WORK ORDER: Look for the word "Ltac" in the entries and copy each line where it appears.

[EXTRACTED INFORMATION Boundary: Start]

(* ===== verification/Footprint.v ===== *)
(** * Footprints: what an operation of the service may write

    [touches W b m]: the operation [m] writes no table outside [W], and no
    submission unless [b].  The footprint of an operation is computed from the
    primitives it is built of, by the hints of the database [footprint]. *)
From Stdlib Require Import ZArith Lia String.
From stdpp Require Import base list strings.
From S2P Require Import Prelude PyText PyFloat PyTime PyValue Repository RepositoryFacts.
From S2P Require Import Forecast Economic Miners Submissions Settlement.
Open Scope Z_scope.

Definition untouched (W : list table) (b : bool) (s s' : FakeRepository) : Prop :=
  (forall t, ~ In t W -> tab t s' = tab t s) /\ (b = false -> _submissions s' = _submissions s).

Definition touches {A} (W : list table) (b : bool) (m : repo A) : Prop := forall s, untouched W b s (m s).2.

#[export] Instance untouched_preorder W b : PreOrder (untouched W b).
Proof.
  split; [done|]. intros s1 s2 s3 [H1 S1] [H2 S2].
  split; [intros t Ht|intros Hb]; [by rewrite H2, H1|by rewrite S2, S1].
Qed.

Section Footprints.
Context (W : list table) (b : bool).

Lemma touches_pure {A} (f : FakeRepository -> res A) : touches W b (fun s => (f s, s)).
Proof. done. Qed.

Lemma touches_sbind {A B} (m : repo A) (f : A -> repo B) :
  touches W b m -> (forall a, touches W b (f a)) -> touches W b (sbind m f).
Proof.
  intros Hm Hf s. unfold sbind. specialize (Hm s). destruct (m s) as [[a|e] s1]; simpl in *; [|done].
  etransitivity; [exact Hm|apply Hf].
Qed.

Lemma touches_forS {A} (f : A -> repo unit) l : (forall a, touches W b (f a)) -> touches W b (forS f l).
Proof. intros Hf. induction l; simpl; [done|]. by apply touches_sbind. Qed.

Lemma touches_foldS {A B} (f : B -> A -> repo B) l acc :
  (forall acc a, touches W b (f acc a)) -> touches W b (foldS f l acc).
Proof. intros Hf. revert acc. induction l; intros acc; simpl; [done|]. by apply touches_sbind. Qed.

Lemma touches_put_row t id row : In t W -> touches W b (put_row t id row).
Proof. intros Ht s. split; [|done]. intros t' Ht'. apply tab_set_tab_ne. by intros ->. Qed.

End Footprints.

Create HintDb footprint.

(** Follows the structure of an operation down to its primitives. *)
Ltac footprint :=
  repeat first
    [ progress intros
    | solve [auto with footprint]
    | match goal with
      | |- touches _ _ (sret _) => apply (touches_pure _ _ (fun _ => Ok _))
      | |- touches _ _ (slift ?r) => apply (touches_pure _ _ (fun _ => r))
      | |- touches _ _ (sraise ?e) => apply (touches_pure _ _ (fun _ => Err e))
      | |- touches _ _ sget => apply (touches_pure _ _ (fun s => Ok s))
      | |- touches _ _ (sgets ?f) => apply (touches_pure _ _ (fun s => Ok (f s)))
      | |- touches _ _ (put_row _ _ _) => apply touches_put_row; simpl; tauto
      | |- touches _ _ (sbind _ _) => apply touches_sbind
      | |- touches _ _ (forS _ _) => apply touches_forS
      | |- touches _ _ (foldS _ _ _) => apply touches_foldS
      | |- touches _ _ (match ?x with _ => _ end) => destruct x
      | |- touches _ _ (let '_ := ?x in _) => destruct x
      end ].

(** ** The repository *)

Lemma touches_save_keyed W b key t row : In t W -> touches W b (save_keyed key t row).
Proof. intros Ht. unfold save_keyed. footprint; by apply touches_put_row. Qed.

Lemma touches_get_row W b t id : touches W b (get_row t id).
Proof. unfold get_row. footprint. Qed.

#[export] Hint Resolve touches_get_row : footprint.
#[export] Hint Extern 1 (touches _ _ (save_keyed _ _ _)) => (apply touches_save_keyed; simpl; tauto) : footprint.

(** The operations named in the footprint of a goal are unfolded on the way. *)
Ltac footprint_of op := unfold op; footprint.

Section Operations.
Context (W : list table) (b : bool).

Lemma touches_reject c msg : touches W b (reject_if c msg).
Proof. footprint_of @reject_if. Qed.

Lemma touches_require {A} (m : repo (option A)) msg : touches W b m -> touches W b (require m msg).
Proof. intros Hm. unfold require. footprint. Qed.

Lemma touches_list_miners : touches W b list_miners.
Proof. unfold list_miners, all_rows. footprint. Qed.

Lemma touches_list_tasks : touches W b list_tasks.
Proof. unfold list_tasks, all_rows. footprint. Qed.

Lemma touches_list_submissions_for_task t : touches W b (list_submissions_for_task t).
Proof. footprint_of list_submissions_for_task. Qed.

Lemma touches_get_submission t m : touches W b (get_submission t m).
Proof. footprint_of get_submission. Qed.

Lemma touches_due_fast_tasks now : touches W b (list_due_unsettled_fast_tasks now).
Proof. unfold list_due_unsettled_fast_tasks, all_rows. footprint. Qed.

Lemma touches_due_holds now : touches W b (list_due_hold_entries now).
Proof. unfold list_due_hold_entries, all_rows. footprint. Qed.

Lemma touches_list_submissions_for_miner m l : touches W b (list_submissions_for_miner m l).
Proof. footprint_of list_submissions_for_miner. Qed.

Lemma touches_list_risk_cases x y z : touches W b (list_risk_cases x y z).
Proof. unfold list_risk_cases, all_rows. footprint. Qed.

Lemma touches_update_miner address u : In _miners W -> touches W b (update_miner address u).
Proof. intros H. unfold update_miner. footprint. Qed.
End Operations.

#[export] Hint Resolve touches_reject touches_require touches_list_miners touches_list_tasks
  touches_list_submissions_for_task touches_get_submission touches_due_fast_tasks touches_due_holds
  touches_list_submissions_for_miner touches_list_risk_cases : footprint.
#[export] Hint Extern 1 (touches _ _ (get_miner _)) => (apply touches_get_row) : footprint.
#[export] Hint Extern 1 (touches _ _ (get_task _)) => (apply touches_get_row) : footprint.
#[export] Hint Extern 1 (touches _ _ (get_risk_case _)) => (apply touches_get_row) : footprint.
#[export] Hint Extern 1 (touches _ _ (update_miner _ _)) => (apply touches_update_miner; simpl; tauto) : footprint.
#[export] Hint Extern 1 (touches _ _ (save_risk_case _)) => (apply touches_save_keyed; simpl; tauto) : footprint.
#[export] Hint Extern 1 (touches _ _ (save_hold_entry _)) => (apply touches_save_keyed; simpl; tauto) : footprint.
#[export] Hint Extern 1 (touches _ _ (upsert_task _)) => (apply touches_save_keyed; simpl; tauto) : footprint.
#[export] Hint Extern 1 (touches _ _ (update_miner_forecast_participation _ _ _ _ _ _ _ _)) =>
  (apply touches_update_miner; simpl; tauto) : footprint.
#[export] Hint Extern 1 (touches _ _ (update_miner_cluster_identity _ _ _ _ _)) =>
  (apply touches_update_miner; simpl; tauto) : footprint.
#[export] Hint Extern 1 (touches _ _ (update_miner_forecast_settlement _ _ _ _ _ _ _ _ _)) =>
  (apply touches_update_miner; simpl; tauto) : footprint.
#[export] Hint Extern 1 (touches _ _ (update_miner_public_ranking _ _ _)) =>
  (apply touches_update_miner; simpl; tauto) : footprint.

(** A write stays inside a larger footprint. *)
Lemma touches_weaken {A} (W W' : list table) (b b' : bool) (m : repo A) :
  touches W b m -> incl W W' -> (b' = false -> b = false) -> touches W' b' m.
Proof. intros Hm HW Hb s. destruct (Hm s) as [H1 H2]. split; [intros t Ht; apply H1|]; auto. Qed.

(** ** The service *)

Lemma touches_refresh_cluster self ip ua now :
  touches [_miners; _risk_cases] false (_refresh_miner_cluster self ip ua now).
Proof.
  unfold _refresh_miner_cluster, _sync_cluster_risk_cases, update_cluster_member, sync_cluster_case. footprint.
Qed.

Lemma touches_duplicate_case t sid u ms now m :
  touches [_risk_cases] false (_open_duplicate_reveal_case t sid u ms now m).
Proof. unfold _open_duplicate_reveal_case. footprint. Qed.

Lemma touches_participation settings task subs now :
  touches [_miners] false (_apply_fast_task_participation settings task subs now).
Proof. unfold _apply_fast_task_participation, apply_participation. footprint. Qed.

Lemma touches_abuse_state cache miner sub : touches [] false (cached_abuse_state cache miner sub).
Proof. unfold cached_abuse_state, _anti_abuse_state. footprint. Qed.

Lemma touches_place_hold task sub held now : touches [_hold_entries] false (place_hold task sub held now).
Proof. unfold place_hold. footprint. Qed.

Lemma touches_credit_miner a m r c now : touches [_miners] false (credit_miner a m r c now).
Proof. unfold credit_miner. footprint. Qed.

Lemma touches_release_holds settings now :
  touches [_miners; _hold_entries] false (_release_matured_holds settings now).
Proof. unfold _release_matured_holds, release_miner, release_hold, pay_out, set_admission. footprint. Qed.

Lemma touches_public_ranks : touches [_miners] false _refresh_public_ranks.
Proof. unfold _refresh_public_ranks, rank_miner. footprint. Qed.

Lemma touches_index_request b row k : touches [_request_index] b (index_request row k).
Proof. unfold index_request. footprint. Qed.
#[export] Hint Resolve touches_index_request : footprint.

Lemma touches_save_submission sub : touches [_request_index] true (save_submission sub).
Proof.
  intros s. unfold save_submission. destruct (submission_key sub) as [key|e]; [|done].
  rewrite (sbind_run _ _ s key s) by done. rewrite (sbind_run _ _ s s s) by done.
  destruct (foreign_request _ _ _ _) as [[existing|]|e]; [done| |done].
  rewrite (sbind_run _ _ s None s) by done. cbv zeta.
  set (current := dupdate _ sub). set (s1 := set_submissions _ s).
  rewrite (sbind_run _ _ s tt s1) by done. transitivity s1; [done|].
  assert (H : touches [_request_index] true (do* forS (index_request current) request_id_keys in sret current))
    by footprint.
  apply H.
Qed.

[EXTRACTED INFORMATION Boundary: End]

THE ANSWER:
Ltac footprint :=
Ltac footprint_of op := unfold op; footprint.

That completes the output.